IN MEMORIAM DE UM BISPO DE BARBAS BRANCAS E LONGAS
No ano em que o Papa Francisco decretou uma reflexão de todas as Comunidades Cristãs para a Vida Consagrada, é importante falar de todos aqueles que fizeram da sua vida uma prática de missão e evangelização.
Uma dessas pessoas é D. José dos Santos Garcia, que nasceu em Abril de 1913, em terras da Beira Baixa, na Aldeia do Souto (Covilhã).

A 25 de Junho de 1938, com vinte e cinco anos, foi ordenado presbítero em Cernache do Bonjardim, depois de ter frequentado os Seminários da Sociedade Portuguesa das Missões Católicas. Em Cernache do Bonjardim foi vice-reitor e professor.
Em 1945 iniciou uma peregrinação missionária por terras africanas – Moçambique – , que terminou com a sua resignação em 1975, devido à independência desse jovem país. Foi missionário na Diocese de Nampula, território religioso de grande área, trabalhou no Seminário Diocesano, na Escola de Professores e na Missão de Unango, junto ao Niassa.
Em 1947 tomou conta da Missão de Mutuali, que dispunha de estruturas avançadas, uma ampla igreja, um hospital com maternidade, dois internatos para jovens, diversas oficinas e uma grande exploração agrícola. É neste setor que o missionário José Garcia se destaca, apostando em novas culturas, principalmente as das suas origens da Beira Baixa. Moderniza a agricultura, lança novas sementeiras, faz a produção ”industrial “ da cebola, um alimento que já os romanos consideravam ter qualidades medicinais. Além de géneros alimentícios para a grande missão, vendia para outras localidades, receita que lhe permitiu a aquisição de sementes, a continuação da modernização das estruturas agrícolas e novas ferramentas para trabalhar a terra com maior produtividade. Mais tarde, deram-lhe o cognome do “Bispo das Cebolas.” Nesta Missão foi nomeado superior regional da Sociedade Missionária.
Em 1957 foi nomeado Bispo da Diocese de Porto Amélia, hoje Pemba, onde desempenhou um ação notável, criando infraestruturas básicas para o bom funcionamento de uma Diocese. Mandou construir um Seminário Menor e Maior, um Colégio Diocesano, uma Escola de Professores, várias igrejas e uma residência episcopal. Durante dezoito anos, além da fundação destas estruturas, teve cuidado na formação de missionários e religiosas. É de salientar a fundação de uma Congregação Feminina – Filhas do Imaculado Coração de Maria.
A Independência de Moçambique arrastou diversos problemas para a Igreja, para os Missionários: ocupação de espaços das missões, posse de terras e edifícios, limitação dos movimentos de evangelização, necessidade de salvo-condutos para as deslocações internas, assistências às comunidades nativas cristãs e inclusive aos próprios militares que também professavam a fé de Jesus Cristo.
Com todas estas limitações à liberdade, e, atropelos à sua ação e missão viu-se obrigado, como já referi, a pedir a resignação em 1975, regressando às suas raízes natais, a Aldeia do Souto (Covilhã). Aqui instalado, numa vivenda em frente às instalações da Junta de Freguesia, no coração desta aldeia serrana, disponibilizou-se para ajudar a Diocese da Guarda nos seus ministérios. Desempenhou a missão de Pároco na sua terra natal, onde recuperou a Igreja Matriz e as capelas, que necessitavam de obras, e foi professor no Seminário Maior da Guarda e administrador de sacramentos, principalmente o da Confirmação.
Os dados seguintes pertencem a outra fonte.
Lemma only_recycling_and_compost_are_credits_witness :
  (0 <? Compost (breakdown (stats DEFAULT_INPUTS (Some 3)))) = false.
Proof.
  apply (proj2 (only_recycling_and_compost_are_credits DEFAULT_INPUTS (Some 3)
                  "Compost" (Compost (breakdown (stats DEFAULT_INPUTS (Some 3))))
                  eq_refl
                  ltac:(cbn [entries In]; do 12 right; left; reflexivity))).
  right. reflexivity.
Defined.

End DisplayFacts.

(* ================================================================== *)
(** * Further properties: a household of one, and the assistant *)

Section UndividedFacts.
Import WATER_METRICS.
Local Open Scope Z_scope.

(** Rounding leaves a canonical mantissa with an exponent in range as it
    is. *)
Lemma binary_round_aux_valid (s : bool) (m : positive) (e : Z) :
  valid_binary (S754_finite s m e) = true ->
  binary_round_aux prec emax s (Zpos m) e loc_Exact = S754_finite s m e.
Proof.
  intros Hv. cbn [SpecFloat.valid_binary] in Hv. unfold bounded, canonical_mantissa in Hv.
  apply andb_true_iff in Hv. destruct Hv as [Hc He].
  apply Z.eqb_eq in Hc. apply Z.leb_le in He. change (emax - prec) with 971 in He.
  assert (Hshr : shr_fexp prec emax (Zpos m) e loc_Exact
                 = ({| shr_m := Zpos m; shr_r := false; shr_s := false |}, e)).
  { unfold shr_fexp. cbn [Zdigits2]. rewrite Hc, Z.sub_diag. reflexivity. }
  unfold binary_round_aux. rewrite Hshr. cbn [shr_m loc_of_shr_record round_nearest_even].
  rewrite Hshr. cbn [shr_m]. change (emax - prec) with 971.
  destruct (Z.leb_spec e 971); [reflexivity|lia].
Qed.

(** Dividing by one changes nothing. *)
Lemma SFdiv_one (x : spec_float) :
  valid_binary x = true ->
  SF64div x (S754_finite false 4503599627370496 (-52)) = x.
Proof.
  intros Hv. destruct x as [s|s| |s m e]; try (destruct s; reflexivity); [reflexivity|].
  pose proof (valid_binary_finite s m e Hv) as (Hd & He & Hn).
  unfold SF64div, SFdiv. rewrite SFdiv_core_binary_spec.
  replace (xorb s false) with s by (destruct s; reflexivity).
  change (Zdigits2 4503599627370496) with 53. cbn [Zdigits2]. rewrite fexp64.
  set (dx := Zpos (digits2_pos m)) in *.
  destruct (Z.eq_dec e (-1074)) as [Hmin|Hnorm].
  - (* at the least exponent *)
    subst e.
    replace (Z.min (Z.max (dx + -1074 - (53 + -52) - 53) (-1074)) (-1074 - -52))
      with (-1074) by lia.
    replace (-1074 - -52 - -1074) with 52 by lia.
    rewrite Z.div_mul, Z.mod_mul by (cbn; lia).
    change (new_location 4503599627370496 0) with loc_Exact.
    apply binary_round_aux_valid, Hv.
  - (* a normal number above it *)
    assert (Hdx : dx = 53) by (apply Hn; lia).
    replace (Z.min (Z.max (dx + e - (53 + -52) - 53) (-1074)) (e - -52))
      with (e - 1) by lia.
    replace (e - -52 - (e - 1)) with 53 by lia.
    assert (Hq : Zpos m * 2 ^ 53 / 4503599627370496 = Zpos (m~0)).
    { change (2 ^ 53) with (2 * 4503599627370496).
      rewrite Z.mul_assoc, Z.div_mul by lia. lia. }
    assert (Hr : (Zpos m * 2 ^ 53) mod 4503599627370496 = 0).
    { change (2 ^ 53) with (2 * 4503599627370496).
      rewrite Z.mul_assoc. apply Z.mod_mul. lia. }
    rewrite Hq, Hr. change (new_location 4503599627370496 0) with loc_Exact.
    assert (Hshr : shr_fexp prec emax (Zpos m~0) (e - 1) loc_Exact
                   = ({| shr_m := Zpos m; shr_r := false; shr_s := false |}, e)).
    { unfold shr_fexp. cbn [Zdigits2 digits2_pos]. rewrite Pos2Z.inj_succ. fold dx.
      rewrite Hdx, fexp64.
      replace (Z.max (Z.succ 53 + (e - 1) - 53) (-1074) - (e - 1)) with 1 by lia.
      cbn [shr shr_record_of_loc iter_pos shr_1]. f_equal. lia. }
    unfold binary_round_aux. rewrite Hshr.
    cbn [shr_m loc_of_shr_record round_nearest_even].
    assert (Hshr2 : shr_fexp prec emax (Zpos m) e loc_Exact
                    = ({| shr_m := Zpos m; shr_r := false; shr_s := false |}, e)).
    { unfold shr_fexp. cbn [Zdigits2]. fold dx. rewrite Hdx, fexp64.
      replace (Z.max (53 + e - 53) (-1074) - e) with 0 by lia. reflexivity. }
    rewrite Hshr2. cbn [shr_m]. change (emax - prec) with 971.
    destruct (Z.leb_spec e 971); [reflexivity|lia].
Qed.

Lemma div_by_one (p : float) : (p / 1)%float = p.
Proof.
  apply Prim2SF_inj. rewrite div_spec.
  change (Prim2SF 1) with (S754_finite false 4503599627370496 (-52)).
  apply SFdiv_one, Prim2SF_valid.
Qed.

(** X11: for a household size that is missing or not above 1 (one person,
    zero, a negative number, NaN), the shared categories are the
    undivided products: laundry loads x 30, dishwasher loads x 6 and
    garden minutes x 12, bit for bit. *)
Theorem household_of_one_is_undivided (i : WaterUsageMetrics) (hs : option float) :
  match hs with
  | Some v => (1 <? v)%float = false
  | None => True
  end ->
  let b := breakdown (stats i hs) in
  Laundry b = (laundryLoads i * LAUNDRY_GPL)%float
  /\ Dishes b = (dishwasherLoads i * DISHWASHER_GPC)%float
  /\ Garden b = (gardenMinutes i * GARDEN_GPM)%float.
Proof.
  intros Hhs.
  assert (Hd : householdDivisor hs = 1%float).
  { rewrite householdDivisor_eq. destruct hs as [v|]; [|reflexivity].
    unfold Math.or_default. destruct (Math.truthy v); [rewrite Hhs|]; reflexivity. }
  cbn [breakdown stats Laundry Dishes Garden]. rewrite Hd.
  repeat split; apply div_by_one.
Qed.

Lemma household_of_one_is_undivided_witness :
  Laundry (breakdown (stats DEFAULT_INPUTS (Some 0.5%float))) = 120%float.
Proof.
  rewrite (proj1 (household_of_one_is_undivided DEFAULT_INPUTS (Some 0.5%float)
                    eq_refl)).
  reflexivity.
Defined.

(** X14: the assistant has no usage figures without a user or without a
    stored weekly record; with one, each of its eight per-category
    figures is the rounded value of the dashboard's breakdown for the
    stored inputs and the user's household size, its direct total adds
    six of them (no dishwasher) and its virtual total two (diet and
    clothing only). *)
Theorem assistant_figures_follow_dashboard (u : User) :
  Assistant.getUserContext None = None
  /\ (dashboardData u = None -> Assistant.getUserContext (Some u) = None)
  /\ (forall d, dashboardData u = Some d ->
        exists f,
          Assistant.getUserContext (Some u) = Some f
          /\ let b := breakdown (stats (dd_inputs d) (householdSize u)) in
             Assistant.showerGal f = Math.round (Showers b)
             /\ Assistant.bathGal f = Math.round (Baths b)
             /\ Assistant.faucetGal f = Math.round (Faucets b)
             /\ Assistant.toiletGal f = Math.round (Toilet b)
             /\ Assistant.dietGal f = Math.round (Diet b)
             /\ Assistant.clothingGal f = Math.round (Clothing b)
             /\ Assistant.gardenGal f = Math.round (Garden b)
             /\ Assistant.laundryGal f = Math.round (Laundry b)
             /\ Assistant.totalDirect f =
                  (Assistant.showerGal f + Assistant.bathGal f
                   + Assistant.faucetGal f + Assistant.toiletGal f
                   + Assistant.laundryGal f + Assistant.gardenGal f)%float
             /\ Assistant.totalVirtual f =
                  (Assistant.dietGal f + Assistant.clothingGal f)%float
             /\ Assistant.totalFootprint f =
                  (Assistant.totalDirect f + Assistant.totalVirtual f)%float).
Proof.
  split; [reflexivity|]. split.
  - intros H. unfold Assistant.getUserContext. rewrite H. reflexivity.
  - intros d H. unfold Assistant.getUserContext. rewrite H.
    eexists. split; [reflexivity|]. cbv zeta. repeat split.
Qed.

Lemma assistant_figures_follow_dashboard_witness :
  Assistant.getUserContext (Some newUser) = None
  /\ (let c := utc10am jan10 in
      let u := user (fst (handleWeeklySubmit c WriteOk WriteOk
                            (initialState c newUser))) in
      exists f, Assistant.getUserContext (Some u) = Some f
                /\ Assistant.laundryGal f = 120%float).
Proof.
  split.
  - apply (proj1 (proj2 (assistant_figures_follow_dashboard newUser))). reflexivity.
  - intros c u.
    destruct (proj2 (proj2 (assistant_figures_follow_dashboard u)) _ eq_refl)
      as (f & Hf & H).
    exists f. split; [exact Hf|].
    destruct H as (_ & _ & _ & _ & _ & _ & _ & Hl & _).
    rewrite Hl. reflexivity.
Defined.
(** [numpy.random.normal(loc, scale, (r, c))] of the legacy global
    generator: every entry is [loc + scale * gauss()], filled in row-major
    order; negative dimensions raise [ValueError] before any draw.  (The
    [scale < 0] check of numpy never fires here, as the scale always comes
    from [np.sqrt].) *)
Definition np_normal (loc scale : Q) (r c : Z) : M matrix :=
  fun g =>
    if (r <? 0)%Z || (c <? 0)%Z then (Err ValueError, g)
    else
      let rows := Z.to_nat r in
      let cols := Z.to_nat c in
      (Ok (map (fun i => map (fun j => loc + scale * g (i * cols + j)%nat)
                            (seq 0 cols))
               (seq 0 rows)),
       advance g (rows * cols)).

(** [np.cumsum] of one row: [out[0] = a[0]], [out[j] = out[j-1] + a[j]]. *)
Fixpoint cumsum_from (acc : Q) (l : list Q) : list Q :=
  match l with
  | [] => []
  | x :: t => (acc + x) :: cumsum_from (acc + x) t
  end.

Definition cumsum (l : list Q) : list Q :=
  match l with
  | [] => []
  | x :: t => x :: cumsum_from x t
  end.

(** [np.cumsum(A, axis=1)]. *)
Definition cumsum_axis1 (A : matrix) : matrix := map cumsum A.

(** The slice assignment [W[:, 1:] = C]: each row keeps its first entry
    and takes the row of [C] after it; shapes that do not match raise
    [ValueError] (numpy's broadcasting of a one-row [C] is not modelled). *)
Definition set_cols_from1 (W C : matrix) : M matrix :=
  if (length C =? length W)%nat
     && forallb (fun p => (length (snd p) =? pred (length (fst p)))%nat)
                (combine W C)
  then ret (map (fun p => firstn 1 (fst p) ++ snd p) (combine W C))
  else raise ValueError.
(** C8 fails as stated.  With neither [text] nor [html] and an empty
    [fromEmailId], the message of the error is the one of the sender and
    says nothing of the content. *)
Lemma send_requires_content_counterexample :
  text (Runs.with_from "" (Runs.without_content Runs.letter)) = None /\
  html (Runs.with_from "" (Runs.without_content Runs.letter)) = None /\
  EmailService.send Runs.rt
    (Runs.with_from "" (Runs.without_content Runs.letter)) Runs.offline
  = mkOutcome
      (Throw (Mayl (ValidationError "From email ID is required" None None))) [] /\
  JS.includes "From email ID is required" "content" = false.
Proof. repeat split. Qed.

(** C3, as amended, on [emailAddresses.get] and a failed envelope. *)
Lemma failed_envelope_wrapped_witness :
  service (AddressGet "addr_1") <> Facade /\
  success (Runs.failing Runs.address) = false /\
  completion (EmailAddressService.get Runs.rt "addr_1"
                (Runs.answering (Runs.failing Runs.address)))
  = Throw (Mayl (EmailAddressError "Account suspended" None)).
Proof.
  split; [discriminate |]. split; [reflexivity |].
  destruct (failed_envelope_wrapped Runs.rt (AddressGet "addr_1")
              (Runs.answering (Runs.failing Runs.address))
              (mkRequest GET "/email-addresses/addr_1" [] None)
              (Runs.failing Runs.address))
    as (e & He & Hc).
  - discriminate.
  - left. reflexivity.
  - reflexivity.
  - reflexivity.
  - cbn in He. injection He as <-. exact Hc.
Defined.

(** C3 fails as stated.  [getAccountInfo] and [healthCheck] are public
    operations, and both return on an envelope with [success = false]:
    neither reads [success]. *)
Lemma failed_envelope_counterexample :
  success (Runs.failing Runs.account) = false /\
  completion (InboxSDK.getAccountInfo Runs.rt
                (Runs.answering (Runs.failing Runs.account)))
  = Return
      {| InboxSDK.account_accountId := "acct_1";
         InboxSDK.plan := "free";
         InboxSDK.emailAddressLimit := JS.of_Z 10;
         InboxSDK.emailAddressUsed := JS.of_Z 10;
         InboxSDK.emailsSentThisMonth := JS.of_Z 0;
         InboxSDK.emailLimitPerMonth := JS.of_Z 100;
         InboxSDK.account_createdAt := Invalid_Date;
         InboxSDK.lastActivity := Invalid_Date |} /\
  success (Runs.failing (InboxSDK.Data Runs.health)) = false /\
  returns (completion (InboxSDK.healthCheck Runs.rt
                         (Runs.answering
                            (Runs.failing (InboxSDK.Data Runs.health)))))
  = true.
Proof. repeat split. Qed.
(** * Expected returns: a verified model of [pypfopt/expected_returns.py]

    The module estimates expected asset returns from price tables
    ([returns_from_prices], [prices_from_returns], [mean_historical_return],
    [ema_historical_return]) and blends a prior with investor views
    ([black_litterman_return]).

    Numbers.  The Python code computes in binary64.  Here a number is an
    element of an exact field [F] (the rationals [rat] in the closed
    examples), so rounding and overflow are not represented.  A value that
    binary64 would make infinite (a division by zero) has no counterpart in
    [F]: a call that produces one ends in the outcome [NonFinite], about
    which nothing further is stated.  NaN, the missing value of pandas, is
    the cell [None].

    Where rounding itself decides what a call does (whether NumPy meets a
    zero pivot, whether a quotient is one tenth), the functions are run on
    binary64 numbers instead, in the module [Binary64].

    Libraries.  numpy and pandas are not part of the repository; each of
    their operations used by the module is given a definition of its own
    below, named after the operation and following its documented
    behaviour on the inputs the module passes. *)

From Corelib Require Import PrimFloat SpecFloat FloatOps FloatAxioms.
From HB Require Import structures.
From mathcomp Require Import boot order algebra.

Set Implicit Arguments.
Unset Strict Implicit.
Unset Printing Implicit Defensive.

Import GRing.Theory Num.Theory Order.Theory.
Local Open Scope ring_scope.

(** ** Outcomes of a call *)

(** The exceptions the module lets escape. *)
Inductive exn : Type :=
  | LinAlgError   (* numpy.linalg: singular matrix *)
  | IndexError    (* positional indexer out of bounds *)
  | ValueError.   (* rejected argument *)

(** A call returns a value, raises, or returns arrays that hold an
    infinity or a NaN born from one (see the header). *)
Inductive outcome (T : Type) : Type :=
  | Value (x : T)
  | Raise (e : exn)
  | NonFinite.

Arguments Raise {T} e.
Arguments NonFinite {T}.

Definition obind {T U} (o : outcome T) (f : T -> outcome U) : outcome U :=
  match o with
  | Value x => f x
  | Raise e => Raise e
  | NonFinite => NonFinite
  end.

Definition omap_outcome {T U} (f : T -> U) (o : outcome T) : outcome U :=
  obind o (fun x => Value (f x)).

(** ** Black-Litterman posterior *)

Module BL.
Section Posterior.

Variable F : fieldType.
Variable L : Type.     (* asset labels *)

(** A [pd.Series] of [n] numbers: labels and values, position by position. *)
Record Series (n : nat) : Type := mkSeries {
  index : n.-tuple L;
  values : 'cV[F]_n
}.

(** The argument [P]: a [k] x [n] array, or [None].  An absent [P] stands
    for [np.eye(n)], so it is typed only where the number of views is the
    number of assets. *)
Inductive view_arg (n : nat) : nat -> Type :=
  | PGiven k (P : 'M[F]_(k, n)) : view_arg n k
  | PNone : view_arg n n.

(** [np.eye(n)] *)
Definition eye (n : nat) : 'M[F]_n := 1%:M.

(** [np.diag] of a square 2-D array: its diagonal, as a 1-D array. *)
Definition diag_of k (M : 'M[F]_k) : 'rV[F]_k := \row_i M i i.

(** [np.diag] of a 1-D array: the diagonal matrix carrying it. *)
Definition diag_from k (d : 'rV[F]_k) : 'M[F]_k := diag_mx d.

(** [1.0 / d], entry by entry.  numpy does not raise on a zero entry, it
    stores an infinity there: [None] records that the array left [F]. *)
Definition reciprocal k (d : 'rV[F]_k) : option 'rV[F]_k :=
  if [forall i, d 0 i != 0] then Some (map_mx GRing.inv d) else None.

(** [np.linalg.inv]: the inverse, [LinAlgError] on a singular matrix. *)
Definition linalg_inv n (M : 'M[F]_n) : outcome 'M[F]_n :=
  if M \in unitmx then Value (invmx M) else Raise LinAlgError.

(** [np.linalg.solve A b]: the solution of [A x = b], [LinAlgError] on a
    singular [A]. *)
Definition linalg_solve n (A : 'M[F]_n) (b : 'cV[F]_n) : outcome 'cV[F]_n :=
  if A \in unitmx then Value (invmx A *m b) else Raise LinAlgError.

(** Line 118-119: [if P is None: P = np.eye(Sigma.shape[0])]. *)
Definition default_P n k (P : view_arg n k) : 'M[F]_(k, n) :=
  match P in view_arg _ k0 return 'M[F]_(k0, n) with
  | PGiven _ P0 => P0
  | PNone => eye n
  end.

(** Line 120-121: [if Omega is None:
    Omega = np.diag(np.diag(tau * P @ Sigma @ P.T))]. *)
Definition default_Omega n k (Omega : option 'M[F]_k) (tau : F)
    (P : 'M[F]_(k, n)) (Sigma : 'M[F]_n) : 'M[F]_k :=
  match Omega with
  | Some Omega0 => Omega0
  | None => diag_from (diag_of (((tau *: P) *m Sigma) *m P^T))
  end.

(** Lines 118-130.  [Q] enters only through [.dot(Q)], which reads its
    values by position; the labels of [Pi] are put on the result. *)
Definition black_litterman_return n k (Pi : Series n) (Sigma : 'M[F]_n)
    (Q : 'cV[F]_k) (Omega : option 'M[F]_k) (P : view_arg n k) (tau : F)
    : outcome (Series n) :=
  let P := default_P P in
  let Omega := default_Omega Omega tau P Sigma in
  let Omega_inv := omap (@diag_from k) (reciprocal (diag_of Omega)) in
  let P_Omega_inv := omap (mulmx P^T) Omega_inv in
  match linalg_inv (tau *: Sigma) with
  | Raise e => Raise e
  | NonFinite => NonFinite
  | Value tau_Sigma_inv =>
      match P_Omega_inv with
      | None => NonFinite
      | Some P_Omega_inv =>
          let A := tau_Sigma_inv + P_Omega_inv *m P in
          let b := tau_Sigma_inv *m values Pi + P_Omega_inv *m Q in
          obind (linalg_solve A b) (fun x => Value (mkSeries (index Pi) x))
      end
  end.

End Posterior.
End BL.

(** ** Price and return tables *)

Module Frame.
Section Tables.

Variable F : fieldType.
Variable T : Type.     (* row labels: dates *)
Variable A : Type.     (* column labels: tickers *)

(** A cell of a return table: a number, or NaN. *)
Definition cell : Type := option F.

(** A [pd.DataFrame] with cells in [C], stored column by column, each
    column under its label and in the order of the columns. *)
Record DataFrame (C : Type) : Type := mkFrame {
  index : seq T;
  columns : seq (A * seq C)
}.

(** A [pd.Series] indexed by the column labels of a frame. *)
Definition Series : Type := seq (A * cell).

(** Every column has one cell per row. *)
Definition well_formed C (df : DataFrame C) : bool :=
  all (fun c => size c.2 == size (index df)) (columns df).

Definition n_rows C (df : DataFrame C) : nat := size (index df).

Definition labels C (df : DataFrame C) : seq A := unzip1 (columns df).

(** The cells of column [j], top to bottom. *)
Definition column C (df : DataFrame C) (j : nat) : seq C :=
  nth [::] (unzip2 (columns df)) j.

(** Apply [f] to every column. *)
Definition map_columns C D (f : seq C -> seq D) (df : DataFrame C)
    : DataFrame D :=
  mkFrame (index df) [seq (c.1, f c.2) | c <- columns df].

(** All outcomes of a list, in order; the first that is not a value wins. *)
Fixpoint traverse U V (f : U -> outcome V) (s : seq U) : outcome (seq V) :=
  match s with
  | [::] => Value [::]
  | x :: s' =>
      obind (f x) (fun y => obind (traverse f s') (fun ys => Value (y :: ys)))
  end.

(** *** [pct_change] *)

(** A table of prices holds numbers: its cells are in [F].  (How
    [pct_change] treats a missing price has changed between releases of
    pandas; such tables are left out.) *)

(** One cell of [data / data.shift(1) - 1].  [0 / 0] is NaN; any other
    division by zero is an infinity. *)
Definition pct_cell (pq : F * F) : outcome cell :=
  let: (prev, cur) := pq in
  if prev == 0 then (if cur == 0 then Value None else NonFinite)
  else Value (Some (cur / prev - 1)).

(** A column of [pct_change()]: NaN in the first row, then the change
    from each row to the next. *)
Definition pct_change_col (xs : seq F) : outcome (seq cell) :=
  match xs with
  | [::] => Value [::]
  | x :: xs' =>
      omap_outcome (cons None) (traverse pct_cell (zip (x :: xs') xs'))
  end.

Definition pct_change (prices : DataFrame F) : outcome (DataFrame cell) :=
  omap_outcome
    (fun cs => mkFrame (index prices) (zip (labels prices) cs))
    (traverse pct_change_col (unzip2 (columns prices))).

(** *** [dropna(how="all")] *)

(** Row [i] holds a number in some column. *)
Definition row_has_value (df : DataFrame cell) (i : nat) : bool :=
  has (fun c => isSome (nth None c.2 i)) (columns df).

Definition dropna_all (df : DataFrame cell) : DataFrame cell :=
  let keep := [seq row_has_value df i | i <- iota 0 (n_rows df)] in
  mkFrame (mask keep (index df))
          [seq (c.1, mask keep c.2) | c <- columns df].

(** Line 35: [prices.pct_change().dropna(how="all")]. *)
Definition returns_from_prices (prices : DataFrame F)
    : outcome (DataFrame cell) :=
  omap_outcome dropna_all (pct_change prices).

(** *** [prices_from_returns] *)

(** [ret.iloc[0] = 1]: the first row is overwritten; a frame without rows
    has no position 0. *)
Definition set_first C (v : C) (xs : seq C) : seq C :=
  match xs with
  | [::] => [::]
  | _ :: xs' => v :: xs'
  end.

Definition iloc0_assign (v : cell) (df : DataFrame cell)
    : outcome (DataFrame cell) :=
  if index df is [::] then Raise IndexError
  else Value (map_columns (set_first v) df).

(** [cumprod()] of a column: the running product of the numbers met so
    far; a NaN cell stays NaN and leaves the product as it is. *)
Fixpoint cumprod_from (acc : F) (xs : seq cell) : seq cell :=
  match xs with
  | [::] => [::]
  | None :: xs' => None :: cumprod_from acc xs'
  | Some x :: xs' => Some (acc * x) :: cumprod_from (acc * x) xs'
  end.

Definition cumprod_col (xs : seq cell) : seq cell := cumprod_from 1 xs.

(** Lines 49-51. *)
Definition prices_from_returns (returns : DataFrame cell)
    : outcome (DataFrame cell) :=
  let ret := map_columns (map (omap (fun r => 1 + r))) returns in
  obind (iloc0_assign (Some 1) ret) (fun ret =>
  Value (map_columns cumprod_col ret)).

(** *** [mean_historical_return] *)

(** The numbers of a column, NaN cells left out. *)
Definition observed (xs : seq cell) : seq F := pmap id xs.

(** [mean()] of a column: the mean of its numbers, NaN when it has none. *)
Definition mean_col (xs : seq cell) : cell :=
  let ys := observed xs in
  if ys is [::] then None else Some (foldr +%R 0 ys / (size ys)%:R).

(** [series * frequency] *)
Definition scale_series (s : Series) (frequency : int) : Series :=
  [seq (c.1, omap (fun x => x * frequency%:~R) c.2) | c <- s].

(** [df.mean()]: one cell per column, under the column's label. *)
Definition frame_mean (df : DataFrame cell) : Series :=
  [seq (c.1, mean_col c.2) | c <- columns df].

(** Lines 70-71, for [prices] a DataFrame (the branch of line 67 that
    wraps another kind of argument is not part of this model). *)
Definition mean_historical_return (prices : DataFrame F) (frequency : int)
    : outcome Series :=
  obind (returns_from_prices prices) (fun returns =>
  Value (scale_series (frame_mean returns) frequency)).

(** *** [ema_historical_return] *)

(** [ewm(span=span)]: pandas turns the span into a centre of mass,
    [(span - 1) / 2], after rejecting a span below 1; the smoothing factor
    is [alpha = 1 / (1 + com)]. *)
Definition get_center_of_mass (span : int) : outcome F :=
  if (span < 1)%R then Raise ValueError else Value ((span%:~R - 1) / 2%:R).

Definition smoothing_factor (com : F) : F := 1 / (1 + com).

(** One turn of the loop of pandas' [ewma] (with its defaults
    [adjust=True], [ignore_na=False], [min_periods=0]) on the pair
    [(weighted_avg, old_wt)].  The counter [nobs] of the loop is left out:
    with [min_periods=0] it only masks the output while no number has been
    met, and [weighted_avg] is NaN exactly then. *)
Definition ewma_step (alpha : F) (st : cell * F) (cur : cell) : cell * F :=
  let: (weighted_avg, old_wt) := st in
  match weighted_avg, cur with
  | Some avg, Some x =>
      let new_wt : F := 1 in
      let old_wt := old_wt * (1 - alpha) in
      (if avg == x then Some avg
       else Some ((old_wt * avg + new_wt * x) / (old_wt + new_wt)),
       old_wt + new_wt)
  | Some avg, None => (Some avg, old_wt * (1 - alpha))
  | None, Some x => (Some x, old_wt)
  | None, None => (None, old_wt)
  end.
(** [Math.round(x * k) / k] *)
Definition round_to (k : Q) (x : num) : num :=
  Num.div (Num.round (Num.mul x (Fin k))) (Fin k).

(** [analyzeKline(klines)].  The argument is [None] for a falsy value
    ([null], [undefined]); every array, the empty one too, is truthy.
    The result is [None] where the source would throw. *)
Definition analyzeKline (alerts : PriceAlerts)
    (klines : option (list Candle)) : option Analysis :=
  match klines with
  | None =>
      Some (mkAnalysis unknown (Fin 0) None None None None None None (Fin 50))
  | Some klines =>
      if (List.length klines <? 3)%nat then
        Some (mkAnalysis unknown (Fin 0) None None None None None None (Fin 50))
      else
        let recent := slice_last 10 klines in
        match nth_error recent (List.length recent - 1), nth_error recent 0 with
        | Some current, Some first =>
            let ma5 := Num.div (sum_by close (slice_last 5 recent)) (Fin 5) in
            let ma10 := Num.div (sum_by close recent) (Fin 10) in
            let priceChange :=
              Num.mul
                (Num.div (Num.sub (Fin (close current)) (Fin (close first)))
                         (Fin (close first)))
                (Fin 100) in
            let ts :=
              if Num.gt ma5 ma10 && Num.gt (Fin (close current)) ma5 then
                (bullish, Num.min (Num.abs priceChange) (Fin 100))
              else if Num.lt ma5 ma10 && Num.lt (Fin (close current)) ma5 then
                (bearish, Num.min (Num.abs priceChange) (Fin 100))
              else (sideways, Fin 0) in
            let avgVolume :=
              Num.div (sum_by volume (slice_but_last recent))
                      (Num.of_nat (List.length recent - 1)) in
            let volumeSpike :=
              Num.gt (Fin (volume current))
                     (Num.mul avgVolume (Fin (volume_spike_multiplier alerts))) in
            match calculateRSI (slice_last 15 klines) 14 with
            | None => None
            | Some rsi =>
                Some {| trend := fst ts;
                        strength := round_to 10 (snd ts);
                        ma5 := Some (round_to 100 ma5);
                        ma10 := Some (round_to 100 ma10);
                        priceChange := Some (round_to 100 priceChange);
                        volumeSpike := Some volumeSpike;
                        currentVolume := Some (Num.round (Fin (volume current)));
                        avgVolume := Some (Num.round avgVolume);
                        rsi := rsi |}
            end
        | _, _ => None
        end
  end.

(** *** The signal aggregator *)

(** The object built by [fetchBTCPrice]. *)
Record PriceData : Type := mkPriceData {
  price : Q;
  change24h : Q;
  volume24h : Q;
  high24h : Q;
  low24h : Q;
  trades : Z
}.

(** The strings that [generateMarketSignals] pushes.  Six are literals:
    "Multi-timeframe bullish signal", "Multi-timeframe bearish signal",
    "Mixed signals - suggest wait and see",
    "RSI overbought - possible correction ahead",
    "RSI oversold - possible bounce opportunity" and
    "Unusual volume detected - significant move possible" (each after its
    pictogram).  The seventh is the template
    "High volatility (<sign><change24h.toFixed(2)>%) - manage risk", a
    function of [change24h], which the constructor carries. *)
Inductive Signal : Type :=
| MultiTimeframeBullish
| MultiTimeframeBearish
| MixedSignals
| RsiOverbought
| RsiOversold
| HighVolatility (change24h : Q)
| UnusualVolume.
Emília Garcia Alves – Cooperadora do Instituto Secular da Família da Obra de Santa Zita- acompanhou durante trinta e dois anos D. José Garcia na sua residência em Aldeia do Souto: “ era para mim um amigo, um pai, um conselheiro e em todo o lado fazia amigos. Era amigo pessoal de Paulo VI e de João Paulo II, que visitava com frequência.”
Apesar dos esforços e diligências de João Luís Gomes, Presidente da Junta de Freguesia, para se criar na sua residência um espaço cultural com o seu vasto espólio, ainda não se conseguiu esse objetivo. A convicção de D. José Garcia estava sobretudo nesta frase que repetia: “tudo o que veio da Igreja, para a Igreja vai.” Não quis ser profeta na sua terra natal, e não quis ali perpetuar a sua memória. Não tem uma referência em Aldeia do Souto. Até para local de sepultura escolheu Cucujães, findo quase um século de vida.